Ferdinand “Bongbong” Marcos Jr.’s refusal to attend Jessica Soho’s presidential interview on the largely clunky excuse that Ms. Soho is “biased” may not be as out of whack as we think it is.

While it wasn’t the appropriate response from a presidential aspirant, surely, it was logical for anyone who has something terrible to hide. 

The Old Provençal and Old French origins of the word bias, which was biais, which means “to go sideways” or “against the grain,” are very telling. Marcos Jr.’s track record of skirting tough questions relating to his father, dictator Ferdinand Marcos, puts him on war footing against the journalist whose job and inclination is to dig for facts. 

In this context, the word bias is transformed from something offensive into what real journalists ought to wear as the profession’s Purple Heart. A journalist’s bias for the truth will always remain at loggerheads with the Marcoses’ partiality for lies. The two will never agree to simply disagree. 

Where people were dehumanized, and human lives snuffed in the name of power, these two issues must and will cross swords. 
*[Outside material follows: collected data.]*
Lemma absentOrString_prop (props : object JsValue) (field : string) :
  absentOrString (prop props field) = true
  ↔ get props field = None ∨ get props field = Some VUndefined
    ∨ ∃ s, get props field = Some (VString s).
Proof.
  unfold prop. destruct (get props field) as [[]|]; simpl; split;
    try done; try (intros _; by eauto);
    intros [?|[?|[? ?]]]; done.
Qed.

(** C10, counterexample.  An object whose [appId] property is present and
    holds [undefined], which is not a string, is accepted, and the property
    is kept in the output. *)
Lemma logtoUiCookieGuard_accepts_undefined :
  hasOwn [("appId", VUndefined)] "appId" = true
  ∧ (∀ s, prop [("appId", VUndefined)] "appId" ≠ VString s)
  ∧ safeParse logtoUiCookieGuard (VObject [("appId", VUndefined)])
    = Some (VObject [("appId", VUndefined)]).
Proof. by split_and!. Qed.

(** C10, amended.  The cookie guard accepts exactly the objects in which
    each of [appId], [organizationId] and [ui_locales] is absent, holds
    [undefined], or holds a string.  So it accepts the empty object and
    every object whose fields among the three are strings, and it rejects
    every object in which one of the three holds a value that is neither a
    string nor [undefined], and every input that is not an object. *)
Theorem logtoUiCookieGuard_accepts :
  (∀ data,
     is_Some (safeParse logtoUiCookieGuard data)
     ↔ ∃ props, data = VObject props
                ∧ ∀ field, field ∈ logtoUiCookieFields →
                           absentOrString (prop props field) = true)
  ∧ safeParse logtoUiCookieGuard (VObject []) = Some (VObject [])
  ∧ (∀ props,
       (∀ field, field ∈ logtoUiCookieFields →
          get props field = None ∨ ∃ s, get props field = Some (VString s)) →
       is_Some (safeParse logtoUiCookieGuard (VObject props)))
  ∧ (∀ props field v,
       field ∈ logtoUiCookieFields →
       get props field = Some v →
       absentOrString v = false →
       safeParse logtoUiCookieGuard (VObject props) = None).
Proof.
  assert (∀ props,
            is_Some (safeParse logtoUiCookieGuard (VObject props))
            ↔ ∀ field, field ∈ logtoUiCookieFields →
                       absentOrString (prop props field) = true) as Hobject.
  { intros props.
    rewrite (logtoUiCookieFields_forall
               (λ field, absentOrString (prop props field) = true)).
    apply safeParse_guard_object. }
  split_and!.
  - intros data. split.
    + intros Hsome. destruct data as [| | | | | |props];
        try (by destruct Hsome as [? [=]]).
      exists props. split; [done|]. by apply Hobject.
    + intros (props & -> & Hfields). by apply Hobject.
  - reflexivity.
  - intros props Hfields. apply Hobject. intros field Hfield.
    apply absentOrString_prop.
    destruct (Hfields field Hfield) as [?|?]; auto.
  - intros props field v Hfield Hget Hbad.
    apply eq_None_not_Some. rewrite Hobject. intros Hall.
    specialize (Hall field Hfield). unfold prop in Hall.
    rewrite Hget in Hall. simpl in Hall. congruence.
Qed.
For many years, the Marcoses have been trying to redefine the word “bias” to simply mean hostile or confrontational. In fact, to Junior, to be “anti-Marcos” is biased. One cannot be biased, in a manner of speaking, without the camouflaged intent of destroying someone’s reputation — with or without justification makes no difference. 

Thus, the word’s highly “prejudicial nature” should be anathema to any journalist worth his or her salt. 

What Marcos Jr. refuses to admit is the fact that his own intolerance of the truth has made him into a hostile, unsympathetic, and biased witness against anything honest and truthful. This makes him antagonistic to all efforts at vetting the facts. 

Take for example his campaign promises of unity and peace. It lacks one crucial cog in the wheel: justice. You will not hear him say that word. Skipping the notion of justice in any promise of peace leaves the latter ripped of its backbone. It will not stand.

Bias can also relate to any act which limits inquiry only within the candy-coated borders of positiveness. Anything deemed negative is shunned. But who’s to say what is negative and what is not? 

Surely, to remind a person that he could soon die is never negative. Or else, we’d have to restructure the sales pitch of insurance companies and the sellers of memorial plans to be a little less forthright. That death is bound to happen makes it the best marketing spiel ever, morbid as this may sound.

Marcos Jr. who practically grew up under the swooning stares of the New Society’s “beautiful people” would have little, if at all, ability to accept criticism. Junior’s father himself, brilliant as he was as dictator, frowned upon any scrutiny of his Martial Law regime, to say nothing of grievances raised against it or his person. 

I recall those quiet suppers we had, made all the more dull and reticent not by Marcos’ promise of peace but the fear which restricted any mention of the dictator’s name with angry or bitter airs. My family’s refusal to even mention the name Ferdinand Marcos at the table was the most unforgettable thing about Martial Law that I remember.

In fact, the silence, which had spread far and wide in so short a time, was anything but a result of peace. It was overbearing, arrogant, highhanded to the point of being exasperating. One conspiracy theory which fueled the silence was that pro-Marcos spies lurked even within the confines of one’s home. It was enough to muzzle everyone into quiet submission.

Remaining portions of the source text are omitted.